— What the exercise asks —
Could you copy, exactly as written, every line from the first line of the records through the one containing "Definition fadd (a"?
-- Data excerpts follows --
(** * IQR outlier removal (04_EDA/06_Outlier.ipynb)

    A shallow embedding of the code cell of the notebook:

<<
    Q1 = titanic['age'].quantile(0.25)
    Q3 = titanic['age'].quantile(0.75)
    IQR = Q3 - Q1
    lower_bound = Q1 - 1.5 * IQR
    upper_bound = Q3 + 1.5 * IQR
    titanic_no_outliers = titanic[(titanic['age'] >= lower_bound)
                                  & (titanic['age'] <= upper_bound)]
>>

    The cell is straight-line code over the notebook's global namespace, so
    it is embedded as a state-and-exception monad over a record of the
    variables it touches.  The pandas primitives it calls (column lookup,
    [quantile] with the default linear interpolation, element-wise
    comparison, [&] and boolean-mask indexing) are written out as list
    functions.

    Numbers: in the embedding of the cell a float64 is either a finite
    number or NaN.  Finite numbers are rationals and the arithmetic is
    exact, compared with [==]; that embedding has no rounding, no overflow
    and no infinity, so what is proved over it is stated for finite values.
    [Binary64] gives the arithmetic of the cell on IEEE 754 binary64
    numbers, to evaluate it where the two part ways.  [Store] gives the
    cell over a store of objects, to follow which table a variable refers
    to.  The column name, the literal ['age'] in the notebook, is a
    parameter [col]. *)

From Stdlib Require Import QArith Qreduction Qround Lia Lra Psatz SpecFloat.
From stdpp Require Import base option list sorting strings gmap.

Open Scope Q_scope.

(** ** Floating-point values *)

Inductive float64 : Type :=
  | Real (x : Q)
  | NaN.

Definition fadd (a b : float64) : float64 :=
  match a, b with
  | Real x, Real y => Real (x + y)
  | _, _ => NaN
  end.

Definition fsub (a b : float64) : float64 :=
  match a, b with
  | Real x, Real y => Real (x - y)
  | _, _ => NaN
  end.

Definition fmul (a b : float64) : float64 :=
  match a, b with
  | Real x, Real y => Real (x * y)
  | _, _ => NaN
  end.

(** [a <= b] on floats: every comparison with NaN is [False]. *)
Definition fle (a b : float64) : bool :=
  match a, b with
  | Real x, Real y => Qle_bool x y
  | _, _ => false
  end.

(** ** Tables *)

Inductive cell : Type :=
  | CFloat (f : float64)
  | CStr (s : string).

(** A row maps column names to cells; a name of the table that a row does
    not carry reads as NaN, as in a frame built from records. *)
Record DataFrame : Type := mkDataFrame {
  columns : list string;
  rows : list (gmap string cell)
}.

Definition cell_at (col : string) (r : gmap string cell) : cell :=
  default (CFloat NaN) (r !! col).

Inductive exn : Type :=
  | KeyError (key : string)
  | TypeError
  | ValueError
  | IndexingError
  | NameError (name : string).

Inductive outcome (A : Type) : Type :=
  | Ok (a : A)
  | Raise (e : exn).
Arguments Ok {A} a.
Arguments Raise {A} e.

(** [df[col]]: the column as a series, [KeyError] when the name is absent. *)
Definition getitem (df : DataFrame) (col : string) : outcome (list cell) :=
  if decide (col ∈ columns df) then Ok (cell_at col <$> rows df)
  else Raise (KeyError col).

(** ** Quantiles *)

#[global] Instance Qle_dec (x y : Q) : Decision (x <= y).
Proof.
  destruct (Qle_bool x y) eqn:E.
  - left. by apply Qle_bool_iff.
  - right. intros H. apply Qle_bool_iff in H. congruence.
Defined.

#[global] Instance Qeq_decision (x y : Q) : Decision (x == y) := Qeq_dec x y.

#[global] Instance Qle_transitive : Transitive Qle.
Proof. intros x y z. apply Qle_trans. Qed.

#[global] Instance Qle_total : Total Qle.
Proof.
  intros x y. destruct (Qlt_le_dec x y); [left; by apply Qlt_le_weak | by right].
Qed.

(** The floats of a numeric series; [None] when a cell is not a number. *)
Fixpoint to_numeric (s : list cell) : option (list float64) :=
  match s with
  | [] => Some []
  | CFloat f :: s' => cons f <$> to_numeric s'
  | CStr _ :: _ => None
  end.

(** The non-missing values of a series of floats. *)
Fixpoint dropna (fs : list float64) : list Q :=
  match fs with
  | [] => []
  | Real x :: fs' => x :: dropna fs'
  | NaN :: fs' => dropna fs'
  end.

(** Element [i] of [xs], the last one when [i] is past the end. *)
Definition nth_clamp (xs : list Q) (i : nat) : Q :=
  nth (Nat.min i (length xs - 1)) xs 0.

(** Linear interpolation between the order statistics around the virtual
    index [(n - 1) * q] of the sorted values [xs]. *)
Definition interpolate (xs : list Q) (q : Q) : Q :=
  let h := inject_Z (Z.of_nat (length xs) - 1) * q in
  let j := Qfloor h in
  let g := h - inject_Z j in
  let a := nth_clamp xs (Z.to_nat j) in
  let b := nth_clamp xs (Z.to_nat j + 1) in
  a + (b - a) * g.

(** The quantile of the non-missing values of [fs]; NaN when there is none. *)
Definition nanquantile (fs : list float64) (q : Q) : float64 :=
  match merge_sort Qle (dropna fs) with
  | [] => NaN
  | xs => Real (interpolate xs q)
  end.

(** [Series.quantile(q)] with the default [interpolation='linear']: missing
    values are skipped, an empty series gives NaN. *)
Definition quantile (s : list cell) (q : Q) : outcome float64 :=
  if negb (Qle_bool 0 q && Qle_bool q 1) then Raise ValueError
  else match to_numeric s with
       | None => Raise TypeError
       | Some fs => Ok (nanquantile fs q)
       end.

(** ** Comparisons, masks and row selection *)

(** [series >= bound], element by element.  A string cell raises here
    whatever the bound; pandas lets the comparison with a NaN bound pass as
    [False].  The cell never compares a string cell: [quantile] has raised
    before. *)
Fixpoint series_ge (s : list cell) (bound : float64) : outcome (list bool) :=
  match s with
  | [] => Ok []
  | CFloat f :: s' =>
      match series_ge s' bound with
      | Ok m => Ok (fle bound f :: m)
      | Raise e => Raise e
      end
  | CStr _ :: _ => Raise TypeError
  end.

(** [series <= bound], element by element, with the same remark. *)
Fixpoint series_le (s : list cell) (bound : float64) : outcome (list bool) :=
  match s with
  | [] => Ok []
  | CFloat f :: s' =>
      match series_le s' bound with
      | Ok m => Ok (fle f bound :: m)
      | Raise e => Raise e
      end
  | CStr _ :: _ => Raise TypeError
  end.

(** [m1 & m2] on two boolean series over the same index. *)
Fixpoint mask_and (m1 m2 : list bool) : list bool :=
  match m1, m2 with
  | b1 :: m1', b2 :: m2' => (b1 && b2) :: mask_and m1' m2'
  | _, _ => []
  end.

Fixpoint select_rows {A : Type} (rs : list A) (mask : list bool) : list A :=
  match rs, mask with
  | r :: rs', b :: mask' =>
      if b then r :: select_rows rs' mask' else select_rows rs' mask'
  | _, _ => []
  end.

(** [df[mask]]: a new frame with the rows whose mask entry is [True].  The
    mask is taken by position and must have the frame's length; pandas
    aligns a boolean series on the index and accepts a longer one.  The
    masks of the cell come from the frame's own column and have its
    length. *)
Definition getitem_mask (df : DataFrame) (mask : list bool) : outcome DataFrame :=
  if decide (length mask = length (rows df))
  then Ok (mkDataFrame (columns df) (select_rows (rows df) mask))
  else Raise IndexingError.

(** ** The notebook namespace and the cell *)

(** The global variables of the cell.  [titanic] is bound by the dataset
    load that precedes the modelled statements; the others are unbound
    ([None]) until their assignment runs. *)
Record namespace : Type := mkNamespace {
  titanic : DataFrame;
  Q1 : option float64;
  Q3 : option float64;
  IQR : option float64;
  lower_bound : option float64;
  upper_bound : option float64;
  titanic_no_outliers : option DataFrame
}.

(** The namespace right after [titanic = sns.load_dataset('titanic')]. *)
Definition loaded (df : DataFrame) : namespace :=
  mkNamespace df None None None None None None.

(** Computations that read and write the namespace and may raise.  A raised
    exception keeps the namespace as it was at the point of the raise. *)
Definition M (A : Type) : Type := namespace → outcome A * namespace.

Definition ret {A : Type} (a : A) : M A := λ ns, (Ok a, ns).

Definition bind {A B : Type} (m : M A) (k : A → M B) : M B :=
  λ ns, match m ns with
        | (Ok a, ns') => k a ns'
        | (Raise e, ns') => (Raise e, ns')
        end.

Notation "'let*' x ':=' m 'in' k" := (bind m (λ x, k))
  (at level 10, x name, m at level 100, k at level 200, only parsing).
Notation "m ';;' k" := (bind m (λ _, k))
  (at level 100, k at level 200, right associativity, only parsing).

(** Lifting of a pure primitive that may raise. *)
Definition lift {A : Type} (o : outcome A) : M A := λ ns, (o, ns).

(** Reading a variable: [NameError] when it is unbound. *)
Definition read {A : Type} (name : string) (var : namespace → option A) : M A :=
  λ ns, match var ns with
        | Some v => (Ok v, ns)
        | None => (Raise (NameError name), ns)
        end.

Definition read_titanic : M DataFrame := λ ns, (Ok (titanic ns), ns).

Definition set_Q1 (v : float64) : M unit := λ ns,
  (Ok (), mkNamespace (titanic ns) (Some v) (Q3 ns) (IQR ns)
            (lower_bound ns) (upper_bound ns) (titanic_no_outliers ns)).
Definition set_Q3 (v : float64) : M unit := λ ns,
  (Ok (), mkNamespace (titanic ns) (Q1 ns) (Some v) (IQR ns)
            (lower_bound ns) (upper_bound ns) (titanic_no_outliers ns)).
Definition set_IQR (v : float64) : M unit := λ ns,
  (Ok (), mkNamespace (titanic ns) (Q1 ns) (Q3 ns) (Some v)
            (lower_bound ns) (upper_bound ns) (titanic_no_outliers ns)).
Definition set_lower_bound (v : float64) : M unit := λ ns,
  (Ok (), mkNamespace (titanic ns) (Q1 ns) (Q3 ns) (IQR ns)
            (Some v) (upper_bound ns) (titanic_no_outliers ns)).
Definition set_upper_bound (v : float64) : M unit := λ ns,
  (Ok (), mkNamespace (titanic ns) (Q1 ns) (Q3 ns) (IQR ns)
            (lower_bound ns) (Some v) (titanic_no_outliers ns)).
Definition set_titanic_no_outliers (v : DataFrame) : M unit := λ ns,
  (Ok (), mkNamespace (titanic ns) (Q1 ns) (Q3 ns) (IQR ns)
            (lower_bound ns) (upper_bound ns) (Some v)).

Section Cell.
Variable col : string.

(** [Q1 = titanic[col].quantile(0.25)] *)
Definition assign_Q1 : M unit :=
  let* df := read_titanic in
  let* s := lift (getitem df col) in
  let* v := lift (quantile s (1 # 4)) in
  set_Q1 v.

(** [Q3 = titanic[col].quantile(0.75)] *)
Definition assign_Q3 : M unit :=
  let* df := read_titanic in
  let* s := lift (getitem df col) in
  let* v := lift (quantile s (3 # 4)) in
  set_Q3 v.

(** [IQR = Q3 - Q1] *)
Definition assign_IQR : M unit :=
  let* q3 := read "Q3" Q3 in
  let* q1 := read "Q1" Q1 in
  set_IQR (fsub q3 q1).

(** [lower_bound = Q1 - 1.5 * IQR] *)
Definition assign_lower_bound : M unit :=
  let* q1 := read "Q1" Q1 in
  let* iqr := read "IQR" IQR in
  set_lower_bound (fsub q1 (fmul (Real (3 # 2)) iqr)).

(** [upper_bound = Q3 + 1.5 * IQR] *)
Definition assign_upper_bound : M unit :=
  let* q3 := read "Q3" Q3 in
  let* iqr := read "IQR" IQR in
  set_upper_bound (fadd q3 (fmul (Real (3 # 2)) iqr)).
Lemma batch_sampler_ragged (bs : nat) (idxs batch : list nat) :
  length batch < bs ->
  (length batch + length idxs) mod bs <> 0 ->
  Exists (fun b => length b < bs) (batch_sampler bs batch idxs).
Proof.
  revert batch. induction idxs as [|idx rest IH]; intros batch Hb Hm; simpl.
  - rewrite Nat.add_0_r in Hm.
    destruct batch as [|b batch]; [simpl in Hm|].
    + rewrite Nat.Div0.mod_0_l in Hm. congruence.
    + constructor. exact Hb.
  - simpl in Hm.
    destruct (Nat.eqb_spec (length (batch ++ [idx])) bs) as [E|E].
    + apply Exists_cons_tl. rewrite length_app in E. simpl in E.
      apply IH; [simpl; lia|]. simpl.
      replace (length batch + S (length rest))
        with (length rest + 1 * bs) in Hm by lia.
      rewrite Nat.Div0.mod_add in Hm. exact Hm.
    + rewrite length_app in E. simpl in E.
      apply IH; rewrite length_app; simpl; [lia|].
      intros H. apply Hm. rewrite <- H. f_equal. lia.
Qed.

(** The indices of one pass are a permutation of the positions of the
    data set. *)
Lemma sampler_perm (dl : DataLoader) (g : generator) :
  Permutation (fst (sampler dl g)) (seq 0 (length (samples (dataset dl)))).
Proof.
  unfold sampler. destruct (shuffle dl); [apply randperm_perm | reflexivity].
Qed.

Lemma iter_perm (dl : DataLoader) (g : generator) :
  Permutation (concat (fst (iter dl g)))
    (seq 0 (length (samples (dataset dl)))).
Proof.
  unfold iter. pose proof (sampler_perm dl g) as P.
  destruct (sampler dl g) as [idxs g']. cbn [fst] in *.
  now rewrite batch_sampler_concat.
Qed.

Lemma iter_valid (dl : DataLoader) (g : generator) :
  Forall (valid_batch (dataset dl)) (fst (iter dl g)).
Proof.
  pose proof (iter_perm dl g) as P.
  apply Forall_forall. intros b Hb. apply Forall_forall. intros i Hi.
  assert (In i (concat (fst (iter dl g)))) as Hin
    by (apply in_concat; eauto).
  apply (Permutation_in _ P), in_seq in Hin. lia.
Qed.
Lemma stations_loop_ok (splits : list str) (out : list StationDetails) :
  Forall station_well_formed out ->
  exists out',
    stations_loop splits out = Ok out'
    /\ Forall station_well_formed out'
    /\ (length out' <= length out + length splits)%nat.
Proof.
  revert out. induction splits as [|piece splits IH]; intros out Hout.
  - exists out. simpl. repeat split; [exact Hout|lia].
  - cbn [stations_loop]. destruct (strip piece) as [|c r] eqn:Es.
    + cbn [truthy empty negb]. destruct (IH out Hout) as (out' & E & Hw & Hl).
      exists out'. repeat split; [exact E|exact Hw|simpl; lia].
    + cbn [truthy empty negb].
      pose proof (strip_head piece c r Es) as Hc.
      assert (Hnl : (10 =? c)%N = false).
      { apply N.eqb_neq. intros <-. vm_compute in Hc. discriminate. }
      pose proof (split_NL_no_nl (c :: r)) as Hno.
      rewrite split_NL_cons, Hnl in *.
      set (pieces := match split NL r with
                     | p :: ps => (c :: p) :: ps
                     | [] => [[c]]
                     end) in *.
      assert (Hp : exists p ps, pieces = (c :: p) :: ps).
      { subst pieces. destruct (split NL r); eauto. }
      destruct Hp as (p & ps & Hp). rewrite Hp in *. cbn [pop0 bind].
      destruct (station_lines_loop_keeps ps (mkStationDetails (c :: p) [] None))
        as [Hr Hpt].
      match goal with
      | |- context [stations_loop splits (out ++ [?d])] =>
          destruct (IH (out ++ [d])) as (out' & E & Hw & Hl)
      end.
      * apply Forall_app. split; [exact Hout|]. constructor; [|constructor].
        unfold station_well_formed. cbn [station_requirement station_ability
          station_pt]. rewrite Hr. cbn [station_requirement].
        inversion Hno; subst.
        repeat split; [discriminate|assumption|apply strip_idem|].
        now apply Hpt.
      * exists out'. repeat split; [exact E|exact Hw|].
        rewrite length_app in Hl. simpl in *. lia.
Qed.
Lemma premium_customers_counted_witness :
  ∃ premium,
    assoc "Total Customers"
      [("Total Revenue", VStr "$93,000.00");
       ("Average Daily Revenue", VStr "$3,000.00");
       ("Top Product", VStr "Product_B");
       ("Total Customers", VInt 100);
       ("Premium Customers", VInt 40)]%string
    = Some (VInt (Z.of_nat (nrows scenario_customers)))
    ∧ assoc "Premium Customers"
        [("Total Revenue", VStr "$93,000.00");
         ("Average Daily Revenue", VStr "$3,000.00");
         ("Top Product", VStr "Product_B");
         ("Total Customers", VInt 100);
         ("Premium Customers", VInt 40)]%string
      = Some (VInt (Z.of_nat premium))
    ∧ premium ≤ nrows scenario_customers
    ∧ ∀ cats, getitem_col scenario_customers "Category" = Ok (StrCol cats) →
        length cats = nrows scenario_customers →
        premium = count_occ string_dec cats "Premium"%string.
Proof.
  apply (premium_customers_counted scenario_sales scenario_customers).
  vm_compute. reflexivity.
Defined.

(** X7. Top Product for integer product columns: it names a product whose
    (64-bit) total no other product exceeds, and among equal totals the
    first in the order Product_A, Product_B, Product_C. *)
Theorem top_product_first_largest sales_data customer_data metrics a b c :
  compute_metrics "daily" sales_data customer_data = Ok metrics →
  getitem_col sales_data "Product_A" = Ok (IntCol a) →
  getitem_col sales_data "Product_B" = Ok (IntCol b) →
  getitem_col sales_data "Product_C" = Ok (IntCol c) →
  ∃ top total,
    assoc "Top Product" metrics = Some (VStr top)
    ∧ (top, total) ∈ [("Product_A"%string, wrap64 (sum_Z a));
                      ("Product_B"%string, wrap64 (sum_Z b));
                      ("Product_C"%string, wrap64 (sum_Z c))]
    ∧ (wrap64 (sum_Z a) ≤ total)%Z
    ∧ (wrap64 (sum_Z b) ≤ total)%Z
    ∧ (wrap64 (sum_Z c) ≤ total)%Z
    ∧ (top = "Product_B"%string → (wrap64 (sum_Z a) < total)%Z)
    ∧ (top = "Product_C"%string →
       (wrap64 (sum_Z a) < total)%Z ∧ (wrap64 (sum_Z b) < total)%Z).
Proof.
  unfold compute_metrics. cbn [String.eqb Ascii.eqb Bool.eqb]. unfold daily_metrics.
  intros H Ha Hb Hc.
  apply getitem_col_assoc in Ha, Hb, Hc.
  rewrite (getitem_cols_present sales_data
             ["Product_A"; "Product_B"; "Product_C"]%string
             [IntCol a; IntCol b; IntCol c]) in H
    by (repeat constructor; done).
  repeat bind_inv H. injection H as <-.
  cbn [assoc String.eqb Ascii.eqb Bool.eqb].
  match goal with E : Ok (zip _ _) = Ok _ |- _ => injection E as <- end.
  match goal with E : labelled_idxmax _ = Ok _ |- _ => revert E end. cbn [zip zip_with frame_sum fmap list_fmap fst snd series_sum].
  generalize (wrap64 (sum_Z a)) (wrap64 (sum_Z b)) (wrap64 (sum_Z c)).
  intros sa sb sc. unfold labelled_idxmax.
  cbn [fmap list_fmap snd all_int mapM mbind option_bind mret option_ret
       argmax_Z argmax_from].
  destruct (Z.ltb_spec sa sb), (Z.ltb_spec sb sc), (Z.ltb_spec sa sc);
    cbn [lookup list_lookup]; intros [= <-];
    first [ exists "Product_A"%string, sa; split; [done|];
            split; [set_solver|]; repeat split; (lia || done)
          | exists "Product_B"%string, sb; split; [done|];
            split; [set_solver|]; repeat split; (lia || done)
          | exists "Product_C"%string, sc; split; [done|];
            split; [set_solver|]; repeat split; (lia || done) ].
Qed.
-- Data excerpts concluded --
— Answer for the task —
(** * IQR outlier removal (04_EDA/06_Outlier.ipynb)

    A shallow embedding of the code cell of the notebook:

<<
    Q1 = titanic['age'].quantile(0.25)
    Q3 = titanic['age'].quantile(0.75)
    IQR = Q3 - Q1
    lower_bound = Q1 - 1.5 * IQR
    upper_bound = Q3 + 1.5 * IQR
    titanic_no_outliers = titanic[(titanic['age'] >= lower_bound)
                                  & (titanic['age'] <= upper_bound)]
>>

    The cell is straight-line code over the notebook's global namespace, so
    it is embedded as a state-and-exception monad over a record of the
    variables it touches.  The pandas primitives it calls (column lookup,
    [quantile] with the default linear interpolation, element-wise
    comparison, [&] and boolean-mask indexing) are written out as list
    functions.

    Numbers: in the embedding of the cell a float64 is either a finite
    number or NaN.  Finite numbers are rationals and the arithmetic is
    exact, compared with [==]; that embedding has no rounding, no overflow
    and no infinity, so what is proved over it is stated for finite values.
    [Binary64] gives the arithmetic of the cell on IEEE 754 binary64
    numbers, to evaluate it where the two part ways.  [Store] gives the
    cell over a store of objects, to follow which table a variable refers
    to.  The column name, the literal ['age'] in the notebook, is a
    parameter [col]. *)

From Stdlib Require Import QArith Qreduction Qround Lia Lra Psatz SpecFloat.
From stdpp Require Import base option list sorting strings gmap.

Open Scope Q_scope.

(** ** Floating-point values *)

Inductive float64 : Type :=
  | Real (x : Q)
  | NaN.

Definition fadd (a b : float64) : float64 :=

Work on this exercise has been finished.